Not that you really need to remember all of the details (thankfully, because there are a lot of them), but the timeline of this movie appears to overlap some with the last Bourne movie. Newbie Aaron Cross (Jeremy Renner) is a chemically altered, government-trained soldier-spy-type on the order of a Jason Bourne. He is somehow on the outs with the program (everything is ominously called a “program”) and has been sent on a training exercise in the wilds of Alaska. Scenes of him trekking through the wilderness give the story back in Washington a chance to unfold: Due to the actions of Jason Bourne, the government, as personified by a guy named Eric Byer (Edward Norton) and occasionally by a guy named Mark Turso (Stacy Keach), decides to shut down the program, which is CIA for “kill off all the superagents.” (Honestly, I had to rely totally on IMDB for names here. The movie makes very little effort to explain who these people are and what their role is. I thought of them as “Shadowy government guy Edward Norton” and “other guy.”)

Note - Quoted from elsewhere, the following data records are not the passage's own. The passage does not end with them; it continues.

(* ===== verification/Testing.v ===== *)
(** * What the crate's tests are written with

    A [#[test]] is an [outcome unit]: it passes when it returns.  The tests of the modules are
    translated where those modules are modelled, or next to them; they are run on the model. *)

From S2P Require Import Prelude.
Open Scope Z_scope.

#[export] Instance result_eq_dec {A E} `{EqDecision A, EqDecision E} : EqDecision (result A E).
Proof. solve_decision. Defined.

(** A step of a test whose value the rest of the test uses. *)
Definition and_then {A B} (o : outcome A) (k : A → outcome B) : outcome B :=
  match o with Ret a => k a | Panic msg => Panic msg end.
Notation "'let*' x := o 'in' k" := (and_then o (λ x, k))
  (at level 10, x pattern, o at level 100, k at level 200) : omaha_scope.

(** [assert_eq!] and [assert_ne!]. *)
Definition assert_eq {A} `{EqDecision A} (left right : A) : outcome unit :=
  if decide (left = right) then Ret tt else Panic "assertion failed: `(left == right)`".
Definition assert_ne {A} `{EqDecision A} (left right : A) : outcome unit :=
  if decide (left = right) then Panic "assertion failed: `(left != right)`" else Ret tt.
(** [assert_matches!] with a pattern that binds nothing. *)
Definition assert_matches (matched : bool) : outcome unit :=
  if matched then Ret tt else Panic "assertion failed: does not match".

(** Whether a text occurs in another. *)
Fixpoint contains (needle text : string) : bool :=
  String.prefix needle text ||
  match text with EmptyString => false | String _ text => contains needle text end.

(** [#[should_panic(expected = "..")]]. *)
Definition should_panic (expected : string) {A} (test : outcome A) : outcome unit :=
  match test with
  | Panic msg => assert (contains expected msg)
  | Ret _ => Panic "test did not panic as expected"
  end.

Definition test_passes (test : outcome unit) : bool :=
  match test with Ret _ => true | Panic _ => false end.
Definition all_pass (tests : list (outcome unit)) : bool := forallb test_passes tests.

Lemma assert_eq_refl {A} `{EqDecision A} (x : A) : assert_eq x x = Ret tt.
Proof. unfold assert_eq. by rewrite decide_True. Qed.
Lemma assert_eq_Z (x y : Z) : x = y → assert_eq x y = Ret tt.
Proof. intros ->. apply assert_eq_refl. Qed.
Lemma assert_true b : b = true → assert b = Ret tt.
Proof. by intros ->. Qed.

(** A list of tests passes when each of them returns. *)
Lemma all_pass_Forall tests : Forall (λ test, test = Ret tt) tests → all_pass tests = true.
Proof.
  intros Ht. apply forallb_forall. intros test Hin%list_elem_of_In.
  rewrite Forall_forall in Ht. by rewrite (Ht test).
Qed.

When Aaron figures out he is being hunted, he heads to find Dr. Marta Shearing (Rachel Weisz), a doctor who he believes can help supply him with the drugs that help make him a super-smart, super-strong killing machine. But she’s having some “shut down” problems of her own.
Run run run, quick cut, close-up, quick cut, punch, run run, explode — don’t worry too much about how this fits in with the overall Bourne mythology and you’ll follow what is essentially a long chase movie just fine.
With his roles in Mission: Impossible — Ghost Protocol and The Avengers, there is a sense that Hollywood is not going to stop trying to make Jeremy Renner happen until we all just give in and accept him as our new action hero. There are worse things we, the moviegoing public, have been asked to accept. Renner has the same smartypants action guy thing going on as Damon and some of the ruggedness of Daniel Craig’s James Bond. He can crack the wry smile; he is believable as a hottie. They could turn up the personality a bit more on him, as he has the tendency (particularly in this role) to settle into the beginnings of that late-era Harrison Ford grimace.  But overall, we could do worse.
So, Team Bourne, if you bring Aaron back for another go, give him something more exciting to do than just run and find drugs. And, more of an emotional life would also help sell the romance-or-whatever with the obligatory female sidekick. All of the characters feel like little more than pieces being moved on a board game; a little more heft would help me care more about how the story unfolded instead of just waiting for the next punch-kick-shoot sequence. B-
Rated PG-13 for violence and intense action sequences. Directed by Tony Gilroy with a screenplay by Tony Gilroy & Dan Gilroy, The Bourne Legacy is two hours and 15 minutes long and is distributed by Universal Pictures.